+++ Data for review +++
Definition lstep (l : llabel) (s : lsys) : option lsys :=
  let '(mkLsys n cs sent runs canc ctx e rep cl pn ret) := s in
  if pn then None
  else match l with
  | LFetch i err =>
      match cs !! i with
      | Some CFetching => Some (match err with None => set_client i CNext s | Some _ => group_err err (end_client i s) end)
      | _ => None
      end
  | LNext i =>
      match cs !! i with
      | Some CNext =>
          let k := i64 (n + 1) in
          Some (mkLsys k (<[i := if admits sched duration k then CSending k else CWaiting]> cs) sent runs canc ctx e rep cl pn ret)
      | _ => None
      end
  | LRequest i =>
      match cs !! i with
      | Some (CSending k) => Some (mkLsys n (<[i := CFetching]> cs) (sent ++ [(i, k)]) runs canc ctx e rep cl pn ret)
      | _ => None
      end
  | LReleased i => match cs !! i with Some CWaiting => Some (end_client i s) | _ => None end
  | LRunEnds i err =>
      match runs !! i with
      | Some true => Some (group_err err (mkLsys n cs sent (<[i := false]> runs) canc ctx e rep cl pn ret))
      | _ => None
      end
  | LStreamEnds i =>
      match runs !! i with
      | Some true => Some (mkLsys n cs sent runs canc ctx e rep cl (pn || (phout && cl)) ret)
      | _ => None
      end
  | LReporter err =>
      if rep && (cl || bool_decide (err ≠ None)) then Some (group_err err (mkLsys n cs sent runs canc ctx e false cl pn ret)) else None
  | LClose => if negb cl && bool_decide (Forall (λ c, c = CEnded) cs) then Some (mkLsys n cs sent runs canc true e rep true pn ret) else None
  | LReturn =>
      match ret with
      | None => if cl && negb rep && bool_decide (Forall (λ b, b = false) runs) then Some (mkLsys n cs sent runs canc ctx e rep cl pn (Some e)) else None
      | Some _ => None
      end
  end.

Fixpoint lsteps (ls : list llabel) (s : lsys) : option lsys :=
  match ls with [] => Some s | l :: ls => s ← lstep l s; lsteps ls s end.

(** The errors the goroutines returned, in order. *)
Definition errors (ls : list llabel) : list E :=
  omap (λ l, match l with LFetch _ err | LRunEnds _ err | LReporter err => err | _ => None end) ls.

(** *** The invariant *)
Definition sending (c : client) : option Z := match c with CSending k => Some k | _ => None end.
Definition nexts (ls : list llabel) : Z := zlen (omap (λ l, match l with LNext i => Some i | _ => None end) ls).

Record linv (ls : list llabel) (s : lsys) : Prop := {
  li_n : l_n s = nexts ls;
  li_err : l_err s = head (errors ls);
  li_closed : l_closed s = true → Forall (λ c, c = CEnded) (l_clients s);
  li_returned e : l_returned s = Some e →
    l_closed s = true ∧ l_reporter s = false ∧ Forall (λ b, b = false) (l_runs s) ∧ e = l_err s;
  li_distinct : NoDup ((l_sent s).*2 ++ omap sending (l_clients s));
  li_admitted : Forall (λ k, 1 <= k <= l_n s ∧ admits sched duration k = true) ((l_sent s).*2 ++ omap sending (l_clients s))
}.

(** A client goes from one place of its loop to another. *)
Lemma sending_insert i c cs : cs !! i = Some c → ∃ rest, omap sending cs ≡ₚ option_list (sending c) ++ rest ∧
  ∀ c', omap sending (<[i := c']> cs) ≡ₚ option_list (sending c') ++ rest.
Proof.
  intros Hc. exists (omap sending (take i cs) ++ omap sending (drop (Datatypes.S i) cs)).
  assert (∀ c', omap sending (take i cs ++ c' :: drop (Datatypes.S i) cs) ≡ₚ
    option_list (sending c') ++ omap sending (take i cs) ++ omap sending (drop (Datatypes.S i) cs)) as Hp.
  { intros c'. rewrite omap_app. generalize (omap sending (take i cs)). intros l. cbn [omap list_omap].
    destruct (sending c'); cbn [option_list app]; [|done]. by rewrite <-Permutation_middle. }
  split; [by rewrite <-(take_drop_middle _ _ _ Hc) at 1|]. intros c'.
  rewrite insert_take_drop by (by eapply lookup_lt_Some). apply Hp.
Qed.

Lemma errors_app ls ls' : errors (ls ++ ls') = errors ls ++ errors ls'.
Proof. apply omap_app. Qed.
Lemma nexts_app ls ls' : nexts (ls ++ ls') = nexts ls + nexts ls'.
Proof. unfold nexts, zlen. rewrite omap_app, length_app. lia. Qed.

Lemma head_app {A} (l : list A) o : head (l ++ option_list o) = match head l with Some x => Some x | None => o end.
Proof. destruct l; [by destruct o|done]. Qed.

(** A step that leaves the clients and the requests alone. *)
Lemma linv_quiet ls s s' l err : linv ls s → errors [l] = option_list err → nexts [l] = 0 →
  l_n s' = l_n s → l_sent s' = l_sent s → l_clients s' = l_clients s →
  l_err s' = match l_err s with Some e => Some e | None => err end →
  (l_closed s' = true → Forall (λ c, c = CEnded) (l_clients s)) →
  (∀ e, l_returned s' = Some e → l_closed s' = true ∧ l_reporter s' = false ∧ Forall (λ b, b = false) (l_runs s') ∧ e = l_err s') →
  linv (ls ++ [l]) s'.
Proof.
  intros [H1 H2 H3 H4 H5 H6] He Hn En Es Ec Ee Hcl Hret. split.
  - by rewrite nexts_app, Hn, Z.add_0_r, En.
  - by rewrite errors_app, He, head_app, Ee, H2.
  - by rewrite Ec.
  - done.
  - by rewrite Es, Ec.
  - by rewrite Es, Ec, En.
Qed.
+++
- **Exercise instructions**:
Scan the material above. Return every line containing the string "admits".

- **Written response**:
          Some (mkLsys k (<[i := if admits sched duration k then CSending k else CWaiting]> cs) sent runs canc ctx e rep cl pn ret)
  li_admitted : Forall (λ k, 1 <= k <= l_n s ∧ admits sched duration k = true) ((l_sent s).*2 ++ omap sending (l_clients s))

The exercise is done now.